I had to observe disputes on this topic in several forums, sometimes even several times. Basically, these topics concerned the storage of images, less often text files. I myself am an opponent of this method and in the article I will try to provide reasonable evidence that storing files in the database is inconvenient and negatively affects the speed of the system as a whole. Since I mainly work with MySQL, I will consider this issue from the point of view of storing files in its databases when developing for WEB.
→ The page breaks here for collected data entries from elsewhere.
(* ===== verification/MembershipEvents.v ===== *)
(** * Membership events from Keycloak ([internal/membership/events.go])

    The endpoint the listener inside Keycloak states memberships to: the signature
    over a statement, the ids it was delivered under before, the time of the newest
    statement about a person, and what is done with a statement that is new.  A
    request is modelled in the two parts between which others can run: [receive],
    up to the decision to apply it, and [settle], which applies it.

    [captured_event_applies_once]: a recorded request cannot be played back.
    [newest_statement_wins]: requests handled one after the other leave the groups
    of the newest statement, in whatever order they arrive.
    [concurrent_statement_goes_back] and [acknowledged_statement_is_lost]: what two
    requests handled at once can do. *)

From S2P Require Import Prelude.
From S2P Require Import GoStrings.
From S2P Require Import GoTime.
From S2P Require Import Ids.
From S2P Require Import Fga.
From S2P Require Import Membership.

#[local] Open Scope Z_scope.

(** ** Standard library *)

(** [base64.StdEncoding.DecodeString]: line ends are skipped, and the last group
    of four may end in padding. *)
Definition base64_value (c : ascii) : option nat :=
  let n := nat_of_ascii c in
  if ((65 <=? n) && (n <=? 90))%nat then Some (n - 65)%nat
  else if ((97 <=? n) && (n <=? 122))%nat then Some (n - 71)%nat
  else if ((48 <=? n) && (n <=? 57))%nat then Some (n + 4)%nat
  else if (n =? 43)%nat then Some 62%nat
  else if (n =? 47)%nat then Some 63%nat
  else None.

Definition base64_bytes (a b c d : nat) : list ascii :=
  ascii_of_nat <$> [(a * 4 + b / 16)%nat; (b mod 16 * 16 + c / 4)%nat; (c mod 4 * 64 + d)%nat].

Fixpoint base64_groups (l : list ascii) : option (list ascii) :=
  match l with
  | [] => Some []
  | [a; b; "="; "="]%char =>
      a ← base64_value a; b ← base64_value b; Some (take 1 (base64_bytes a b 0 0))
  | [a; b; c; "="]%char =>
      a ← base64_value a; b ← base64_value b; c ← base64_value c; Some (take 2 (base64_bytes a b c 0))
  | a :: b :: c :: d :: rest =>
      a ← base64_value a; b ← base64_value b; c ← base64_value c; d ← base64_value d;
      rest ← base64_groups rest; Some (base64_bytes a b c d ++ rest)
  | _ => None
  end.

Definition base64_decode (s : string) : option string :=
  String.string_of_list_ascii <$>
    base64_groups (filter (λ c, c ≠ "010"%char ∧ c ≠ "013"%char) (String.list_ascii_of_string s)).

(** ** Events *)

Record Event := mkEvent {
  ev_id : string; ev_time : Z; ev_realm : string; ev_type : string; ev_user : string;
  ev_groups : list string; ev_group : string }.

Definition TypeUserMemberships : string := "user.memberships".
Definition TypeUserDeleted : string := "user.deleted".
Definition TypeGroupDeleted : string := "group.deleted".

(** Five minutes, in nanoseconds. *)
Definition window : Z := 5 * 60 * 10 ^ 9.
Definition maxEventBytes : Z := 256 * 1024.

(** [^[A-Za-z0-9._-]{8,80}$] and [^[A-Za-z0-9][A-Za-z0-9_-]{0,62}$]. *)
Definition eventID (s : string) : bool :=
  str_forallb (λ c, is_alnum c || char_in c "._-") s
  && bool_decide (8 ≤ String.length s)%nat && bool_decide (String.length s ≤ 80)%nat.
Definition realmName (s : string) : bool :=
  match s with
  | "" => false
  | String c rest => is_alnum c && str_forallb (λ c, is_alnum c || char_in c "_-") rest
                     && bool_decide (String.length rest ≤ 62)%nat
  end.

(** The signature scheme, and the JSON of an event. *)
Class Listener := {
  ed25519_verify : string → string → string → bool;
  event_of_json : string → option Event }.

Record Receiver := mkReceiver {
  rc_keys : gmap string string; rc_seen : gmap string Z; rc_last : gmap string Z }.

Definition NewReceiver (keys : gmap string string) (proj : bool) : result Receiver :=
  if bool_decide (keys = ∅) || negb proj
  then Err (Sentinel "membership: at least one listener key and a projector are required")
  else Ok (mkReceiver keys ∅ ∅).

Definition key_item (keys : gmap string string) (part : string) : result (gmap string string) :=
  let item := trim_space part in
  if bool_decide (item = "") then Ok keys
  else
    let malformed := Err (Errorf "membership: listener key %q is not id=key" [item]) in
    match cut item "=" with
    | None => malformed
    | Some (id, enc) =>
        if bool_decide (id = "") then malformed
        else match base64_decode enc with
        | Some raw =>
            if bool_decide (String.length raw = 32%nat) then Ok (<[id := raw]> keys)
            else Err (Errorf "membership: listener key %q is not a base64 Ed25519 public key" [id])
        | None => Err (Errorf "membership: listener key %q is not a base64 Ed25519 public key" [id])
        end
    end.

Definition ParseKeys (s : string) : result (gmap string string) := fold_result key_item ∅ (split s ",").

(** ** Is it the listener, and is it new *)

Definition header_fields (header : string) : gmap string string :=
  foldl (λ fields part, match cut (trim_space part) "=" with Some (k, v) => <[k := v]> fields | None => fields end)
    ∅ (split header ",").

Definition field_of (fields : gmap string string) (k : string) : string := default "" (fields !! k).

Definition verify `{Listener} (rc : Receiver) (now : Z) (header body : string) : result unit :=
  let fields := header_fields header in
  match rc_keys rc !! field_of fields "keyid" with
  | None => Err (Sentinel "unknown key id")
  | Some key =>
      match parse_int64 (field_of fields "t") with
      | None => Err (Sentinel "no timestamp")
      | Some ts =>
          let d := now - ts * 10 ^ 9 in
          if bool_decide (d > window) || bool_decide (d < - window)
          then Err (Sentinel "timestamp outside the window")
          else match base64_decode (field_of fields "sig") with
          | None => Err (Sentinel "signature is not base64")
          | Some sig =>
              if ed25519_verify key (field_of fields "t" +:+ "." +:+ body) sig then Ok tt
              else Err (Sentinel "signature does not verify")
          end
      end
  end.

Definition first (rc : Receiver) (now : Z) (id : string) : Receiver * bool :=
  let seen := filter (λ ku, now ≤ ku.2) (rc_seen rc) in
  match seen !! id with
  | Some _ => (mkReceiver (rc_keys rc) seen (rc_last rc), false)
  | None => (mkReceiver (rc_keys rc) (<[id := now + 2 * window]> seen) (rc_last rc), true)
  end.
(** The probe, which asks nobody; and a request to a registered route: the guard, then
    the handler. *)
Definition ServeHTTP {A} (from_request : string → A → A * result Identity) (r : request) (a : A) : A * (list read * answer) :=
  if bool_decide (rq_pattern r = "GET /healthz") then (a, ([], Alive)) else
  match list_find (λ ro, ro_pattern ro = rq_pattern r) (New cfg) with
  | None => (a, ([], NotFound))
  | Some (_, ro) =>
      let '(a, out) := Authorize from_request check gate (ro_pattern ro) (λ _, ro_relations ro)
                         (object_of cfg (ro_object ro) r) (rq_authorization r) a in
      (a, match out with
          | inl f => ([], Refuse f)
          | inr g => handle (mkCall (cl_user g) (cl_holder g) (PathValue r "t")) r (ro_handler ro)
          end)
  end.
End Server.

(** ** Where a request reads

    The operator's path is the route's own, with the values of the request escaped in
    their places; a cluster's path without the cluster. *)
Definition fill (r : request) (segment : string) : string :=
  match cut_prefix segment "{" with
  | Some name => PathEscape (PathValue r (trim_suffix name "}"))
  | None => segment
  end.
Definition target (ro : route) : list string :=
  let segments := split (trim_prefix (ro_pattern ro) "GET ") "/" in
  match ro_object ro with
  | tenantObject => segments
  | clusterObject => take 2 segments ++ drop 4 segments
  end.

Lemma fill_clean r segment : contains_byte segment "/" = false → contains_byte (fill r segment) "/" = false.
Proof. unfold fill. intros Hs. destruct (cut_prefix segment "{"); [apply escape_no_slash|done]. Qed.

Lemma target_clean ro : Forall (λ p, contains_byte p "/" = false) (target ro).
Proof.
  unfold target. pose proof (split_clean (trim_prefix (ro_pattern ro) "GET ") "/") as Hc.
  destruct (ro_object ro); [done|]. apply Forall_app. split; [by apply Forall_take|by apply Forall_drop].
Qed.
Definition classify (realm rel : string) : option change :=
  if has_prefix rel (activation_prefix realm) then
    match split (trim_prefix rel (activation_prefix realm)) "/" with
    | [u; link] => if negb (bool_decide (u = "")) && bool_decide (link = "link") then Some (mkChange (unescape u) "" false false) else None
    | _ => None
    end
  else if negb (has_prefix rel (admin realm "/")) then None
  else
    let seg := split (trim_prefix rel (admin realm "/")) "/" in
    if existsb (λ s, bool_decide (s = "")) seg then None
    else match seg with
         | kind :: rest =>
             if bool_decide (kind = "users") then Some (classify_users rest)
             else if bool_decide (kind = "groups") then
               Some (mkChange "" (match rest with [] => "" | g :: _ => unescape g end) false false)
             else None
         | [] => None
         end.

(** The role group a path is, or is beneath. *)
Definition beneath (names : list string) (path : string) : option string :=
  let path := trim_prefix path "/" in
  snd <$> list_find (λ name, bool_decide (path = name) || has_prefix path (name +:+ "/") = true) names.

Definition namedIn (body : option json) : result (string * list string) :=
  match body with
  | Some (JObj m) => name ← as_string (member m "name"); groups ← as_list as_string (member m "groups"); Ok (name, groups)
  | _ => Ok ("", [])
  end.

Record groupRep := mkGroupRep { gp_id : string; gp_name : string; gp_path : string; gp_attributes : gmap string (list string) }.
Definition as_attributes (v : json) : result (gmap string (list string)) :=
  m ← as_object v;
  map_fold (λ k v acc, acc ← acc; l ← as_list as_string v; Ok (<[k := l]> acc)) (Ok ∅) m.
Definition group_of (v : json) : result groupRep :=
  m ← as_object v; id ← as_string (member m "id"); name ← as_string (member m "name"); path ← as_string (member m "path");
  attributes ← as_attributes (member m "attributes"); Ok (mkGroupRep id name path attributes).

(** An answer with no body leaves the zero value. *)
Definition decoded {A} (f : json → result A) (p : payload) : result A :=
  match p with Empty => f JNull | Unreadable => Err errUnmarshal | Decoded v => f v end.

Section Client.
Context {K : Type} `{Keycloak K} (c : Client K).
Local Open Scope act_scope.

(** The call itself; getting a token for it is part of it, and fails when it does. *)
Definition send (r : Realm) (method rel label : string) (query : list (string * string)) (body : option json) : act K response :=
  if negb (bool_decide (re_name r ∈ cl_source c)) then fail (Wrapf "%w: %q" [re_name r] ErrNoCredential)
  else act_wrap "keycloak %s %s: %w" [method; label] (λ k, kc_do k (mkRequest method rel query body)).

(** [call] for a read, which no rule is applied to. *)
Definition fetch {A} (r : Realm) (path : string) (query : list (string * string)) (f : json → result A) : act K A :=
  resp ⇐ send r "GET" (admin (re_name r) path) path query None;
  of_result (statusError (rs_status resp) "GET" path) ;;
  of_result (decoded f (rs_body resp)).

Definition roleGroups : act K (string → option string) := λ k,
  match cl_roles c with
  | None => (k, Err ErrGuardUnavailable)
  | Some roles =>
      match roles k with
      | Err _ => (k, Err (Wrapf "%w: %v" [] ErrGuardUnavailable))
      | Ok answered =>
          let protected := filter (λ name, name ≠ "") ((λ name, trim_prefix (trim_space name) "/") <$> answered) in
          (k, if bool_decide (protected = []) then Err ErrGuardUnavailable else Ok (beneath protected))
      end
  end.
1. RAM. The most important argument against, in my opinion, is the fact that even when you just need to give the file to the user (for example, display the image), you still have to load it into RAM, because All data selected by the query from the database is loaded into RAM. At the time of this writing, the most expensive, after the processor, RAM on dedicated servers is RAM. At the same time, I'm not talking about regular hosting, where in the vast majority of cases a certain amount of RAM is allocated for each account, exceeding which leads to "Fatal error: Allowed memory size of X bytes exhausted (tried to allocate Y bytes)" or to angry letters from support.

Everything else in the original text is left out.